If that were the limit to the problem, it would be understandable. Everybody in a more-or-less free market tries to do the best for themselves. I am okay with that. But those not in the real estate industry probably do not know there is an entire industry that does nothing but sell things to real estate agents (to make their jobs more palatable). This “agent support” industry is also not on the side of the home seller. They want agents to make as much as possible, regardless of how unfair it is to home sellers. For the greater the agent’s take, the greater their market.
Perhaps you think these new third-party sites (Realtor, Trulia, Zillow) are on the side of the home seller. After all, the information and marketing they make available can be very beneficial to home sellers. And that is true, to a point. But you have to understand who the customer of these sites is—where their revenue comes from. If you guessed real estate agents, you are correct. To the extent that these third party sites help home sellers, it is just a means to an end. The more home buyers and sellers use these sites, the more they can charge the agents to advertise on them. And more importantly, the more the agents make, the more they can charge them. These sites, while they will never admit it, do not want anything to jeopardize the lucrative commissions the agents garner.

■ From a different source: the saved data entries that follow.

(** [a || b] on strings. *)
Definition or_else (a : option string) (b : string) : string :=
  match a with
  | Some s => if truthy s then s else b
  | None => b
  end.

End JS.

(** ** Helpers that the two protobuf scripts define verbatim alike
    (lines 10-50 of both files) *)

Definition MAX_COMMENTS_TO_SCAN : nat := 500.
Definition MAX_FILES_TO_LIST : nat := 80.
Definition MAX_DIFF_CHARS : nat := 12000.

(** One turn of the [for ... of] loop of [parseUniqueLines]; the state is the
    pair of [seen] and [lines]. *)
Definition parseUniqueLines_step
    (acc : gset string * list string) (rawLine : string)
    : gset string * list string :=
  let '(seen, lines) := acc in
  let line := JS.trim rawLine in
  if negb (JS.truthy line) || bool_decide (line ∈ seen)
  then (seen, lines)
  else ({[ line ]} ∪ seen, lines ++ [line]).

Definition parseUniqueLines (text : string) : list string :=
  snd (foldl parseUniqueLines_step (∅, []) (JS.split_lines text)).

Record Truncation := { truncated : bool; text : string }.

Definition TRUNCATION_NOTE : string :=
  JS.nl +:+ "... (diff truncated in CI comment)".

Definition truncateDiff (diffText : string) (maxChars : nat) : Truncation :=
  if String.length diffText <=? maxChars
  then {| truncated := false; text := diffText |}
  else
    let slice := JS.slice diffText 0 maxChars in
    let lineBreakIndex := JS.lastIndexOf slice JS.nl in
    let safeSlice :=
      if (0 <? lineBreakIndex)%Z
      then JS.slice slice 0 (Z.to_nat lineBreakIndex)
      else slice in
    {| truncated := true; text := safeSlice +:+ TRUNCATION_NOTE |}.


(** ** The world outside the scripts: console, REST service, exceptions *)

Record Error := { message : string; status : option Z }.

Inductive completion (A : Type) : Type :=
| Normal (a : A)
| Thrown (e : Error).
Arguments Normal {A} a.
Arguments Thrown {A} e.

(** An issue comment as the REST API returns it; [body] is [None] when the
    field is missing or not a string. *)
Record Comment := { body : option string }.

Record User := { type : option string; login : option string }.
Record PullRequest := { number : Z; user : option User }.
Record Payload := { pull_request : option PullRequest }.
Record Repo := { owner : string; repo : string }.
Record Context := { context_repo : Repo; payload : option Payload }.

Record Issue := { issue_number : Z; state : string }.

(** What the GraphQL query for [closingIssuesReferences] answers:
    one of [repository], [pullRequest], [closingIssuesReferences] is null,
    or the [nodes] field (itself possibly null). *)
Inductive ClosingIssues :=
| NullOnPath
| Nodes (nodes : option (list Issue)).

Inductive Request :=
| ListComments (owner repo : string) (issue : Z)
               (per_page : option nat) (page : nat)
| CreateComment (owner repo : string) (issue : Z) (body : string)
| PullsGet (owner repo : string) (pull_number : Z)
| Graphql (owner repo : string) (prNumber : Z).
(** Sum of a list of int64 numbers (pandas' [Series.sum], Python's [sum] over
    numpy scalars): every addition wraps around. *)
Definition Zsum (l : list Z) : Z := foldr (λ x acc, wrap64 (x + acc)) 0 l.

(** A row of an input table.  [cells] holds the numeric columns; a column of
    the table that [cells] does not hold is a missing value.  The capacity
    table need not have an [action] column: the code never reads it there. *)
Record row := Row {
  unit_type : string;
  action : string;
  cells : gmap string Z
}.

(** A table: the names of its numeric columns and its rows. *)
Record DataFrame := Frame {
  columns : list string;
  rows : list row
}.

(** A row of [req_detail] / [cap_detail]: the columns
    [unit_type, (action,) count] and the selected columns, scaled. *)
Record detail_row := Detail {
  d_unit_type : string;
  d_action : option string;
  d_count : Z;
  d_cells : gmap string Z
}.

(** [df["unit_type"].map(unit_counts).fillna(0).astype(int)], for one row. *)
Definition resolve_count (unit_counts : gmap string Z) (u : string) : Z :=
  default 0 (unit_counts !! u).

(** The columns that a detail table always has, before the selected ones. *)
Definition req_fixed : list string := ["unit_type"; "action"; "count"].
Definition cap_fixed : list string := ["unit_type"; "count"].

(** [df[fixed + sel]] and the assignment to [detail.loc[:, sel]]: selecting
    a column the table does not have raises [KeyError], and when a label
    occurs twice among the columns [fixed + sel] of the detail table (a
    column selected twice, or one of the fixed columns selected) the
    assignment raises [ValueError]. *)
Definition select_ok (df : DataFrame) (fixed sel : list string) : bool :=
  forallb (λ c, bool_decide (c ∈ columns df)) sel
  && bool_decide (NoDup (fixed ++ sel)).

(** [detail[sel].multiply(detail["count"], axis=0)], for one row: the
    selected cells, each times the row's count in int64 (a missing cell
    stays missing). *)
Definition scale_cells (sel : list string) (count : Z) (cs : gmap string Z)
  : gmap string Z :=
  (λ v, wrap64 (v * count)) <$> filter (λ kv, kv.1 ∈ sel) cs.

(** [detail[sel].sum()]: the series indexed by [sel] of the column sums,
    missing values skipped. *)
Definition column_sums (sel : list string) (detail : list detail_row)
  : gmap string Z :=
  list_to_map ((λ c, (c, Zsum (omap (λ d, d_cells d !! c) detail))) <$> sel).

(** ** [compute_totals] *)

Definition compute_totals (cons_df cap_df : DataFrame) (act : string)
    (unit_counts : gmap string Z) (sel_rates sel_caps : list string)
  : option (list detail_row * list detail_row * gmap string Z * gmap string Z) :=
  (* Consumption *)
  let req := filter (λ r, action r = act) (rows cons_df) in
  if negb (select_ok cons_df req_fixed sel_rates) then None else
  let req_detail :=
    (λ r, let count := resolve_count unit_counts (unit_type r) in
          Detail (unit_type r) (Some (action r)) count
                 (scale_cells sel_rates count (cells r))) <$> req in
  let total_req := column_sums sel_rates req_detail in
  (* Capacity *)
  let cap := rows cap_df in
  if negb (select_ok cap_df cap_fixed sel_caps) then None else
  let cap_detail :=
    (λ r, let count := resolve_count unit_counts (unit_type r) in
          Detail (unit_type r) None count
                 (scale_cells sel_caps count (cells r))) <$> cap in
  let total_cap := column_sums sel_caps cap_detail in
  Some (req_detail, cap_detail, total_req, total_cap).

(** ** [build_group_summary] *)

(** A value of a summary row: a number or a string. *)
Inductive value :=
  | VNum (z : Z)
  | VStr (s : string).

(** [series[labels].sum()]; a label the series does not have raises
    [KeyError]. *)
Definition series_sum (s : gmap string Z) (labels : list string) : option Z :=
  Zsum <$> mapM (λ c, s !! c) labels.

(** [series[labels].sum() if labels else 0] *)
Definition sum_or_zero (s : gmap string Z) (labels : list string) : option Z :=
  match labels with
  | [] => Some 0
  | _ => series_sum s labels
  end.

(** [series[keys].sum() if keys else None] *)
Definition sum_or_none (s : gmap string Z) (keys : list string)
  : option (option Z) :=
  match keys with
  | [] => Some None
  | _ => Some <$> series_sum s keys
  end.

(** The base subtype name of a rate column: [rate.replace(RATE_SUFFIX, "")]. *)
Definition base_name (rate : string) : string := PyStr.remove RATE_SUFFIX rate.

(** [[c for c in sel_caps if c.startswith(base)]] *)
Definition cap_matches (sel_caps : list string) (base : string) : list string :=
  filter (λ c, PyStr.startswith base c = true) sel_caps.

(** The loop over [grp_rates] that collects the deficit subtypes. *)
Fixpoint deficit_loop (total_req total_cap : gmap string Z)
    (sel_caps grp_rates : list string) : option (list string) :=
  match grp_rates with
  | [] => Some []
  | rate :: rest =>
      let base := base_name rate in
      r ← total_req !! rate;
      s ← series_sum total_cap (cap_matches sel_caps base);
      tl ← deficit_loop total_req total_cap sel_caps rest;
      Some (if s <? r then base :: tl else tl)
  end.

(** [", ".join(deficit) if deficit else "-"] *)
Definition deficit_text (deficit : list string) : string :=
  match deficit with
  | [] => "-"
  | _ => PyStr.join ", " deficit
  end.

(** The members of a group among the selected columns. *)
Definition group_members (sel : list string) (grp : string) : list string :=
  filter (λ c, group_prefix c = grp) sel.

(** [if x is not None: row[k1] = x; row[k2] = y] *)
Definition set_pair (k1 k2 : string) (x y : option Z)
    (r : gmap string value) : gmap string value :=
  match x, y with
  | Some a, Some b => <[k2 := VNum b]> (<[k1 := VNum a]> r)
  | _, _ => r
  end.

And finally, perhaps you think the ancillary real estate services industry (title, escrow, mortgage, etc.) is on the side of the home seller. Definitely not. Unlike home buyers and sellers, who have at best a fleeting business relationship with these service provides, real estate agents have an on-going relationship with them. These service providers depend heavily on agent recommendations for their on-going business. Hell, some even pay for them with kickbacks, which is illegal. They certainly do not want anything to endanger “their” agent’s livelihood.
So there you have it. An entire industry purporting to serve home sellers when in fact they would like nothing better than to have home sellers pay as large a commission as possible to sell their homes. The bigger the trough…
To see how ReaListing takes the side of the home seller, click here.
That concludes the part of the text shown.